— Required work —
Look below for the line containing "- rewrite Heq, fetchMovies_debounced, Hd, decide_False"; from there, print each line exactly up to and including the line containing "[| intros _].", and stop.

(Stored items)
(* ===== verification/Refinement.v ===== *)
(** * App.jsx against the FetchState contract

    [abs_stream] reads the three hooks of a stream the way the JSX does
    (App.jsx 97-101 and 126-129): the loading flag first, then a truthy
    error message, else the list; the [null] message of the first render is
    the contract's Idle.  [stream_events] lists the abstract events a step
    performs on one stream: a fetch begins when the debounced term changes
    (and is rejected at once when [encodeURIComponent] throws), and a fetch
    resolves or rejects when it settles.

    Refinement holds for sequential use, [seq_reachable]: the debounced term
    never changes while a search fetch is in flight.  Without that guard the
    code leaves the contract; the last theorem of the file says exactly
    where: at a late settle, a search response that arrives after another
    fetch's [finally] turned the spinner off. *)

From stdpp Require Import base list options sets.
From Stdlib Require Import ZArith Lia.
From Stdlib Require String.
Import String.StringSyntax.
From S2P Require Import Prelude JsValue UriEncode CatalogClient Debounce FetchState App.

Definition abs_stream (ss : stream_state) : fetch_state :=
  if loading ss then FLoading
  else match error_msg ss with
       | None => FIdle
       | Some [] => FSuccess (items ss)
       | Some m => FFailure m
       end.

Section Contract.
Context `{!Catalog}.

Definition stream_events (st : stream) (s : app_state) (e : event) : list fs_event :=
  match e with
  | KeyInput _ => []
  | Tick _ =>
      match st with
      | TrendingStream => []
      | SearchStream =>
          let d := debouncedSearchTerm (app_step s e) in
          if decide (d = debouncedSearchTerm s) then []
          else FsBegin :: match movies_endpoint d with
                          | Ok _ => []
                          | Err _ => [FsReject SEARCH_ERROR_MSG]
                          end
      end
  | Settle id o =>
      match take_task id (pending s) with
      | Some (t, _) =>
          if decide (task_stream t = st) then
            [match settle_result o with
             | Ok r => FsResolve r
             | Err _ => FsReject (error_message_of st)
             end]
          else []
      | None => []
      end
  end.

(** The debounced term changes only when no search fetch is in flight. *)
Definition seq_ok (s : app_state) (e : event) : Prop :=
  debouncedSearchTerm (app_step s e) <> debouncedSearchTerm s ->
  of_stream SearchStream (pending s) = [].

Inductive seq_reachable : app_state -> Prop :=
| seq_reachable_init : seq_reachable app_init
| seq_reachable_step s e : seq_reachable s -> seq_ok s e -> seq_reachable (app_step s e).

(** In sequential use each stream has at most one fetch in flight, it is
    loading exactly when it has one, and a loading stream has no error. *)
Definition seq_inv (s : app_state) : Prop :=
  forall st,
    length (of_stream st (pending s)) <= 1 /\
    (loading (stream_of st s) = true <-> 0 < length (of_stream st (pending s))) /\
    (loading (stream_of st s) = true -> error_msg (stream_of st s) = Some []).

End Contract.

(** ** The invariant of sequential use *)

Section SeqInv.
Context `{!Catalog}.

Lemma tick_cases s dt :
  (search (app_step s (Tick dt)) = search s /\ trending (app_step s (Tick dt)) = trending s /\
   pending (app_step s (Tick dt)) = pending s /\
   debouncedSearchTerm (app_step s (Tick dt)) = debouncedSearchTerm s) \/
  (searchTerm s <> debouncedSearchTerm s /\
   exists s0, app_step s (Tick dt) = fetchMovies (searchTerm s) s0 /\
     search s0 = search s /\ trending s0 = trending s /\ pending s0 = pending s /\
     debouncedSearchTerm s0 = searchTerm s).
Proof.
  simpl. unfold on_tick. destruct (debounce_due _ _); [| by left].
  unfold on_debounced. simpl. case_decide; [by left | right].
  split; [done |]. by eexists.
Qed.

Lemma input_streams v s st : stream_of st (app_step s (KeyInput v)) = stream_of st s.
Proof. simpl. unfold on_input. case_decide; by destruct st. Qed.

Lemma of_stream_take st id ts t rest :
  take_task id ts = Some (t, rest) ->
  length (of_stream st ts) = (if decide (task_stream t = st) then 1 else 0) + length (of_stream st rest).
Proof.
  intros (_ & Hp)%take_task_Some. unfold of_stream. rewrite Hp, filter_cons.
  by case_decide.
Qed.

Lemma seq_inv_ext s s' :
  search s' = search s -> trending s' = trending s -> pending s' = pending s ->
  seq_inv s -> seq_inv s'.
Proof.
  intros Hs Ht Hp Hinv st. destruct st; simpl; rewrite ?Hs, ?Ht, Hp;
    [apply (Hinv SearchStream) | apply (Hinv TrendingStream)].
Qed.

Lemma seq_inv_fetchMovies q s :
  seq_inv s -> of_stream SearchStream (pending s) = [] -> seq_inv (fetchMovies q s).
Proof.
  intros Hinv Hnone st. pose proof (Hinv st) as (Hle & Hload & Herr).
  unfold fetchMovies. destruct (movies_endpoint q); destruct st; simpl in *;
    rewrite ?of_stream_app, ?of_stream_task, ?Hnone in *; simpl in *;
    rewrite ?app_nil_r; (split; [lia | split; [| done]]); try done; lia.
Qed.

Lemma seq_inv_settle id o s : seq_inv s -> seq_inv (on_settle id o s).
Proof.
  intros Hinv st. unfold on_settle.
  destruct (take_task id (pending s)) as [[t rest]|] eqn:E; [| apply Hinv].
  pose proof (Hinv st) as (Hle & Hload & Herr). pose proof (of_stream_take st _ _ _ _ E) as Hlen.
  destruct (task_stream t) eqn:Ht, st; simpl in *; autorewrite with app_rw in *;
    repeat case_decide; simplify_eq; simpl in *.
  all: try (split_and!; [lia | split; [discriminate | lia] | discriminate]).
  all: rewrite Hlen in Hle, Hload; simpl in *; split_and!; done.
Qed.

Lemma seq_inv_step s e : seq_inv s -> seq_ok s e -> seq_inv (app_step s e).
Proof.
  intros Hinv Hok. destruct e as [v|dt|id o].
  - simpl. unfold on_input. case_decide; [done |]. by apply seq_inv_ext with s.
  - destruct (tick_cases s dt) as [(? & ? & ? & ?) | (Hne & s0 & Heq & ? & ? & Hp0 & ?)].
    + by apply seq_inv_ext with s.
    + rewrite Heq. apply seq_inv_fetchMovies; [by apply seq_inv_ext with s |].
      rewrite Hp0. apply Hok. rewrite Heq, fetchMovies_debounced. congruence.
  - apply seq_inv_settle, Hinv.
Qed.

Lemma seq_inv_init : seq_inv app_init.
Proof.
  intros st. unfold app_init, app_mount, loadTrendingMovies, fetchMovies.
  destruct (movies_endpoint _) eqn:E; [| discriminate].
  destruct st; simpl; unfold of_stream; rewrite ?filter_cons, ?filter_nil;
    repeat case_decide; simpl; split_and!; done || lia.
Qed.

Lemma seq_reachable_inv s : seq_reachable s -> seq_inv s.
Proof.
  induction 1; [apply seq_inv_init |]. by apply seq_inv_step.
Qed.

End SeqInv.

(** ** Refinement *)

Section Refines.
Context `{!Catalog}.

Lemma abs_loading ss : loading ss = true -> abs_stream ss = FLoading.
Proof. unfold abs_stream. by intros ->. Qed.

(** In sequential use, the stream of a settling fetch is loading and has
    no error message. *)
Lemma seq_settling_stream s id t rest :
  seq_inv s -> take_task id (pending s) = Some (t, rest) ->
  loading (stream_of (task_stream t) s) = true /\
  error_msg (stream_of (task_stream t) s) = Some [].
Proof.
  intros Hinv E. destruct (Hinv (task_stream t)) as (_ & Hload & Herr).
  pose proof (of_stream_take (task_stream t) _ _ _ _ E) as Hlen.
  rewrite decide_True in Hlen by done.
  assert (loading (stream_of (task_stream t) s) = true) by (apply Hload; lia).
  auto.
Qed.

(** C14. Refinement: in sequential use (the debounced term never changes
    while a search fetch is in flight), every step of App.jsx, read through
    [abs_stream], is a run of the FetchState contract: the events the step
    performs on a stream are transitions the contract allows, and they lead
    to the abstraction of the new state. *)
Theorem refines_fetch_state s e st :
  seq_reachable s -> seq_ok s e ->
  fs_run (abs_stream (stream_of st s)) (stream_events st s e) =
  Some (abs_stream (stream_of st (app_step s e))).
Proof.
  intros Hr Hok. pose proof (seq_reachable_inv s Hr) as Hinv.
  destruct e as [v|dt|id o].
  - by rewrite input_streams.
  - destruct (tick_cases s dt) as [(Hs & Ht & Hp & Hd) | (Hne & s0 & Heq & Hs & Ht & Hp & Hd)].
    + unfold stream_events. destruct st; simpl in *; rewrite ?Hd, ?decide_True by done;
        simpl; by rewrite ?Hs, ?Ht.
    + unfold stream_events. rewrite Heq, fetchMovies_debounced, Hd.
      destruct st; simpl; [| by rewrite fetchMovies_trending, Ht].
      rewrite decide_False by done. simpl.
      unfold fetchMovies. by destruct (movies_endpoint (searchTerm s)).
  - unfold stream_events. destruct (take_task id (pending s)) as [[t rest]|] eqn:E.
    + rewrite (on_settle_found _ _ _ _ _ E). case_decide as Hst.
      * subst st. destruct (seq_settling_stream _ _ _ _ Hinv E) as [Hl He].
        rewrite abs_loading by done.
        destruct (task_stream t); unfold fetchMovies_settle, loadTrendingMovies_settle;
          simpl in *; destruct (settle_result o); simpl; by rewrite ?He.
      * destruct (task_stream t), st; try congruence; by autorewrite with app_rw.
    + simpl. unfold on_settle. by rewrite E.
Qed.

End Refines.

(** ** Where the code leaves the contract: overlapping search fetches *)

Definition ok_results (xs : list jsval) : fetch_outcome :=
  HttpResponse 200 (Some (JObject [(str "results", JArray xs)])).

(** A response that settles a search fetch after the spinner of the
    search stream was already turned off: by the [finally] of another,
    overlapping fetch. *)
Definition late_settle `{!Catalog} (s : app_state) (e : event) : bool :=
  match e with
  | Settle id _ =>
      match take_task id (pending s) with
      | Some (t, _) => bool_decide (task_stream t = SearchStream) && negb (loading (search s))
      | None => false
      end
  | _ => false
  end.

Section Overlap.
Context `{!Catalog}.

(** Every spinner that is on shows no error: [fetchMovies] and
    [loadTrendingMovies] clear the message when they turn it on, and only
    a [finally] turns it off.  This needs no sequential use. *)
Definition clean_loading (s : app_state) : Prop :=
  forall st, loading (stream_of st s) = true -> error_msg (stream_of st s) = Some [].

Lemma clean_loading_fetchMovies q s : clean_loading s -> clean_loading (fetchMovies q s).
Proof.
  intros Hs [|]; [| rewrite fetchMovies_trending; apply (Hs TrendingStream)].
  unfold fetchMovies. by case_res.
Qed.

Lemma clean_loading_step s e : clean_loading s -> clean_loading (app_step s e).
Proof.
  intros Hs. destruct e as [v|dt|id o].
  - intros st. rewrite input_streams. apply Hs.
  - destruct (tick_cases s dt) as [(H1 & H2 & _) | (_ & s0 & -> & H1 & H2 & _)].
    + intros [|]; cbn [stream_of]; [rewrite H1; apply (Hs SearchStream) | rewrite H2; apply (Hs TrendingStream)].
    + apply clean_loading_fetchMovies.
      intros [|]; cbn [stream_of]; [rewrite H1; apply (Hs SearchStream) | rewrite H2; apply (Hs TrendingStream)].
  - simpl. unfold on_settle. destruct (take_task id (pending s)) as [[t rest]|]; [| done].
    assert (clean_loading (set_pending rest s)) as Hs1 by exact Hs.
    intros st. destruct (task_stream t), st; unfold fetchMovies_settle, loadTrendingMovies_settle;
      case_res; simpl; try done; first [apply (Hs1 SearchStream) | apply (Hs1 TrendingStream)].
Qed.

Lemma clean_loading_init : clean_loading app_init.
Proof.
  unfold app_init, app_mount, loadTrendingMovies, fetchMovies.
  intros [|]; simpl; case_res; simpl; done.
Qed.

Lemma reachable_clean_loading s : reachable s -> clean_loading s.
Proof. induction 1; [apply clean_loading_init | by apply clean_loading_step]. Qed.

(** A tick is always a run of the contract on the search stream: a fetch
    may begin in any state. *)
Lemma search_tick_refines s dt :
  fs_run (abs_stream (search s)) (stream_events SearchStream s (Tick dt)) =
  Some (abs_stream (search (app_step s (Tick dt)))).
Proof.
  unfold stream_events.
  destruct (tick_cases s dt) as [(Hs & _ & _ & Hd) | (Hne & s0 & Heq & _ & _ & _ & Hd)].
  - rewrite Hd, decide_True by done. by rewrite Hs.
  - rewrite Heq, fetchMovies_debounced, Hd, decide_False by done.
    unfold fetchMovies. by destruct (movies_endpoint (searchTerm s)).
Qed.

(** C15. Where the search stream leaves the contract, with overlapping
    fetches allowed: in every reachable state, a step is a run of the
    FetchState contract on the search stream, leading to the abstraction
    of its new state, unless it is a late settle (a search response that
    arrives after the [finally] of another fetch turned the spinner off);
    and the contract rejects every late settle: a stream that already
    succeeded or failed cannot resolve or reject again.  Late settles are
    what the code does when a search fetch overtakes an older one. *)
Theorem search_refines_unless_late s e :
  reachable s ->
  (late_settle s e = false ->
   fs_run (abs_stream (search s)) (stream_events SearchStream s e) =
   Some (abs_stream (search (app_step s e)))) /\
  (late_settle s e = true -> fs_run (abs_stream (search s)) (stream_events SearchStream s e) = None).
Proof.
  intros Hr. pose proof (reachable_clean_loading s Hr SearchStream) as Hclean.
  cbn [stream_of] in Hclean.
  destruct e as [v|dt|id o]; cbn [late_settle]; split; try discriminate.
  - intros _. simpl. by rewrite (input_streams v s SearchStream).
  - intros _. apply search_tick_refines.
  - unfold stream_events. destruct (take_task id (pending s)) as [[t rest]|] eqn:E; [| intros _].
    + rewrite (on_settle_found _ _ _ _ _ E). case_bool_decide as Hst; [rewrite Hst | intros _].
      * destruct (loading (search s)) eqn:Hl; [intros _ | done].
        rewrite abs_loading by done. unfold fetchMovies_settle. simpl.
        rewrite (Hclean eq_refl). by destruct (settle_result o).
      * rewrite decide_False by done. destruct (task_stream t); [done |].
        by autorewrite with app_rw.
    + simpl. unfold on_settle. by rewrite E.
  - unfold stream_events. destruct (take_task id (pending s)) as [[t rest]|]; [| done].
    intros [Hst Hl%negb_true_iff]%andb_prop. apply bool_decide_eq_true in Hst.
    rewrite decide_True by done. unfold abs_stream. rewrite Hl.
    destruct (error_msg _) as [[|]|], (settle_result o); done.
Qed.

End Overlap.

(** ** Witnesses *)

#[local] Existing Instance tmdb_nokey.

Lemma refines_fetch_state_witness :
  seq_reachable app_init /\
  fs_run (abs_stream (stream_of SearchStream app_init))
         (stream_events SearchStream app_init (Settle 0 (ok_results [JNumber 1]))) =
  Some (abs_stream (stream_of SearchStream (app_step app_init (Settle 0 (ok_results [JNumber 1]))))).
Proof.
  split; [constructor |].
  apply refines_fetch_state; [constructor |].
  intros Hne. exfalso. apply Hne. reflexivity.
Defined.

(** The user types "a", then "ab" once the search for "a" is in flight;
    the search for "ab" answers first, then the one for "a": a late
    settle, which the contract rejects, and which puts the results for
    "a" on screen under the query "ab". *)
Lemma search_refines_unless_late_witness :
  let s := run app_init
             [Settle 0 (ok_results []); KeyInput (str "a"); Tick 700;
              KeyInput (str "ab"); Tick 700; Settle 3 (ok_results [JNumber 2])] in
  let e := Settle 2 (ok_results [JNumber 1]) in
  reachable s /\ late_settle s e = true /\
  fs_run (abs_stream (search s)) (stream_events SearchStream s e) = None /\
  debouncedSearchTerm (app_step s e) = str "ab" /\ items (search (app_step s e)) = JArray [JNumber 1].
Proof.
  intros s e. assert (reachable s) as Hr by (apply reachable_run; constructor).
  assert (late_settle s e = true) as Hl by reflexivity.
  split_and!; [exact Hr | exact Hl | exact (proj2 (search_refines_unless_late s e Hr) Hl) | reflexivity ..].
Defined.
(* ===== verification/Progress.v ===== *)
(** * Progress: where the state goes when the user stops and the network answers

    An invariant of the reachable states of [App] on the timer of
    [useDebounce]: it is pending whenever the text typed differs from the
    debounced term, and its deadline is at most 700 ms away.  So 700 ms
    without a keystroke always bring the debounced term to the text typed
    (and, by [App.search_requests_step], issue the search for it).

    Then what the streams hold once every fetch in flight has answered in
    the order it was issued: the result of each stream's last successful
    fetch ([last_success]), and the error message as soon as one of them
    failed ([any_failure]). *)

From stdpp Require Import base list options.
From Stdlib Require Import Lia.
From Stdlib Require String.
Import String.StringSyntax.
From S2P Require Import Prelude JsValue CatalogClient Debounce App.

(** The part of the state the debounce timer reads and writes. *)
Definition input_part (s : app_state) : jsstr * jsstr * timer * nat :=
  (searchTerm s, debouncedSearchTerm s, debounce_timer s, clock s).

Definition timer_inv (s : app_state) : Prop :=
  (searchTerm s <> debouncedSearchTerm s -> debounce_timer s <> None) /\
  (forall d, debounce_timer s = Some d -> d <= clock s + DEBOUNCE_MS).

(** What settling fetches in the order they were issued leaves in a
    stream: the result of the last successful fetch of the stream, and
    whether one of them failed. *)
Section InOrderDefs.
Context `{!Catalog}.

Fixpoint last_success (st : stream) (f : task -> fetch_outcome) (l : list task) : option jsval :=
  match l with
  | [] => None
  | t :: l' =>
      match last_success st f l' with
      | Some r => Some r
      | None =>
          if decide (task_stream t = st) then
            match settle_result (f t) with Ok r => Some r | Err _ => None end
          else None
      end
  end.

Definition any_failure (st : stream) (f : task -> fetch_outcome) (l : list task) : bool :=
  existsb (fun t => bool_decide (task_stream t = st) &&
                    match settle_result (f t) with Ok _ => false | Err _ => true end) l.

End InOrderDefs.

(** ** The timer *)

Section Timer.
Context `{!Catalog}.

Lemma timer_inv_ext s s' : input_part s' = input_part s -> timer_inv s -> timer_inv s'.
Proof. unfold input_part, timer_inv. intros [= -> -> -> ->]. done. Qed.

Lemma timer_inv_settled s x c : input_part s = (x, x, None, c) -> timer_inv s.
Proof. unfold input_part, timer_inv. intros [= -> -> -> ->]. done. Qed.

Lemma fetchMovies_input q s : input_part (fetchMovies q s) = input_part s.
Proof. unfold fetchMovies. by case_res. Qed.

Lemma settle_input id o s : input_part (on_settle id o s) = input_part s.
Proof.
  unfold on_settle, fetchMovies_settle, loadTrendingMovies_settle.
  destruct (take_task id (pending s)) as [[t r]|]; [| done].
  destruct (task_stream t); by case_res.
Qed.

(** When the timeout fires, the debounced term becomes the text typed and
    the timer is cleared. *)
Lemma on_debounced_input s :
  debounce_timer s = None ->
  input_part (on_debounced s) = (searchTerm s, searchTerm s, None, clock s).
Proof.
  intros Ht. unfold on_debounced. case_decide as E.
  - unfold input_part. by rewrite Ht, E.
  - rewrite fetchMovies_input. unfold input_part. simpl. by rewrite Ht.
Qed.

Lemma timer_inv_tick dt s : timer_inv s -> timer_inv (on_tick dt s).
Proof.
  intros [Hne Hle]. unfold on_tick. destruct (debounce_due _ _) eqn:Hdue.
  - eapply timer_inv_settled, on_debounced_input. done.
  - split; simpl; [done |]. intros d Hd. specialize (Hle d Hd). lia.
Qed.

Lemma timer_inv_step s e : timer_inv s -> timer_inv (app_step s e).
Proof.
  destruct e as [v|dt|id o]; simpl; intros Hs.
  - unfold on_input. case_decide; [done |]. split; [done |].
    intros d [= <-]. simpl. lia.
  - by apply timer_inv_tick.
  - eapply timer_inv_ext; [apply settle_input | done].
Qed.

Lemma timer_inv_init : timer_inv app_init.
Proof.
  unfold app_init, app_mount, loadTrendingMovies.
  eapply timer_inv_ext; [simpl; apply fetchMovies_input |].
  split; [done |]. intros d [= <-]. simpl. lia.
Qed.

Lemma reachable_timer_inv s : reachable s -> timer_inv s.
Proof. induction 1; [apply timer_inv_init | by apply timer_inv_step]. Qed.

End Timer.

(** ** Settling in issue order *)

Section InOrder.
Context `{!Catalog}.

(** Settling the oldest fetch in flight, seen from one stream. *)
Lemma settle_head_stream s t rest o st :
  pending s = t :: rest ->
  pending (app_step s (Settle (task_id t) o)) = rest /\
  stream_of st (app_step s (Settle (task_id t) o)) =
    if decide (task_stream t = st) then
      match settle_result o with
      | Ok r => mk_stream r (error_msg (stream_of st s)) false
      | Err _ => mk_stream (items (stream_of st s)) (Some (error_message_of st)) false
      end
    else stream_of st s.
Proof.
  intros Hp. assert (E : take_task (task_id t) (pending s) = Some (t, rest)).
  { rewrite Hp. simpl. by case_decide. }
  split; [by eapply on_settle_pending |].
  rewrite (on_settle_found _ _ _ _ _ E).
  unfold fetchMovies_settle, loadTrendingMovies_settle.
  destruct (task_stream t), st; simpl; try case_decide; try done; by case_res.
Qed.

Lemma settle_in_order_ind l s f st :
  pending s = l ->
  let s' := run s (map (fun t => Settle (task_id t) (f t)) l) in
  items (stream_of st s') = default (items (stream_of st s)) (last_success st f l) /\
  error_msg (stream_of st s') =
    if any_failure st f l then Some (error_message_of st) else error_msg (stream_of st s).
Proof.
  revert s. induction l as [|t l IH]; intros s Hp; [done |].
  destruct (settle_head_stream s t l (f t) st Hp) as [Hp1 Hs1].
  cbn zeta in IH |- *. rewrite map_cons, run_cons.
  destruct (IH _ Hp1) as [Hi He]. rewrite Hi, He, Hs1. clear Hi He IH.
  unfold any_failure. simpl. fold (any_failure st f l).
  destruct (last_success st f l), (any_failure st f l); simpl;
    case_decide; case_bool_decide; try done; by case_res.
Qed.

End InOrder.

(** ** Claims *)

Section Claims.
Context `{!Catalog}.

(** C10. Progress of the debounced term (spec, property 1): in every
    reachable state, 700 ms without a keystroke bring the debounced term
    to the text typed, whatever the user typed before and whatever the
    fetches did; the reason is [timer_inv], which holds there: the timer
    is pending while the text differs from the debounced term, and due
    within 700 ms. *)
Theorem debounce_catches_up s :
  reachable s -> timer_inv s /\ debouncedSearchTerm (app_step s (Tick DEBOUNCE_MS)) = searchTerm s.
Proof.
  intros Hinv%reachable_timer_inv. split; [done |]. destruct Hinv as [Hne Hle].
  simpl. unfold on_tick.
  destruct (debounce_timer s) as [d|] eqn:Ht.
  - simpl. rewrite (proj2 (Nat.leb_le _ _)) by (apply Hle; done).
    pose proof (on_debounced_input
      (set_input (searchTerm s) (debouncedSearchTerm s) None (set_clock (clock s + DEBOUNCE_MS) s))
      eq_refl) as Hi.
    unfold input_part in Hi. simplify_eq. done.
  - simpl. destruct (decide (searchTerm s = debouncedSearchTerm s)); [done |].
    exfalso. by apply Hne.
Qed.

(** C11. Responses in issue order: when every fetch in flight settles in
    the order it was issued, each stream's list ends as the result of its
    last successful fetch (the list before, when none succeeds), but its
    error message is set as soon as any of them failed, even a failure
    older than the last success: in-order answers show the newest list,
    yet an older failure still hides it behind the error message. *)
Theorem settle_in_order s f st :
  let s' := run s (map (fun t => Settle (task_id t) (f t)) (pending s)) in
  items (stream_of st s') = default (items (stream_of st s)) (last_success st f (pending s)) /\
  error_msg (stream_of st s') =
    if any_failure st f (pending s) then Some (error_message_of st) else error_msg (stream_of st s).
Proof. by apply settle_in_order_ind. Qed.

End Claims.

(** ** Witnesses *)

#[local] Existing Instance tmdb_nokey.

Lemma debounce_catches_up_witness :
  let s := run app_init [KeyInput (str "ab"); Tick 300; KeyInput (str "abc")] in
  reachable s /\ timer_inv s /\ debouncedSearchTerm (app_step s (Tick DEBOUNCE_MS)) = str "abc".
Proof.
  assert (Hr : reachable (run app_init [KeyInput (str "ab"); Tick 300; KeyInput (str "abc")]))
    by (apply reachable_run; constructor).
  split; [exact Hr |]. exact (debounce_catches_up _ Hr).
Defined.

— Solution to this problem —
  - rewrite Heq, fetchMovies_debounced, Hd, decide_False by done.
    unfold fetchMovies. by destruct (movies_endpoint (searchTerm s)).
Qed.

(** C15. Where the search stream leaves the contract, with overlapping
    fetches allowed: in every reachable state, a step is a run of the
    FetchState contract on the search stream, leading to the abstraction
    of its new state, unless it is a late settle (a search response that
    arrives after the [finally] of another fetch turned the spinner off);
    and the contract rejects every late settle: a stream that already
    succeeded or failed cannot resolve or reject again.  Late settles are
    what the code does when a search fetch overtakes an older one. *)
Theorem search_refines_unless_late s e :
  reachable s ->
  (late_settle s e = false ->
   fs_run (abs_stream (search s)) (stream_events SearchStream s e) =
   Some (abs_stream (search (app_step s e)))) /\
  (late_settle s e = true -> fs_run (abs_stream (search s)) (stream_events SearchStream s e) = None).
Proof.
  intros Hr. pose proof (reachable_clean_loading s Hr SearchStream) as Hclean.
  cbn [stream_of] in Hclean.
  destruct e as [v|dt|id o]; cbn [late_settle]; split; try discriminate.
  - intros _. simpl. by rewrite (input_streams v s SearchStream).
  - intros _. apply search_tick_refines.
  - unfold stream_events. destruct (take_task id (pending s)) as [[t rest]|] eqn:E; [| intros _].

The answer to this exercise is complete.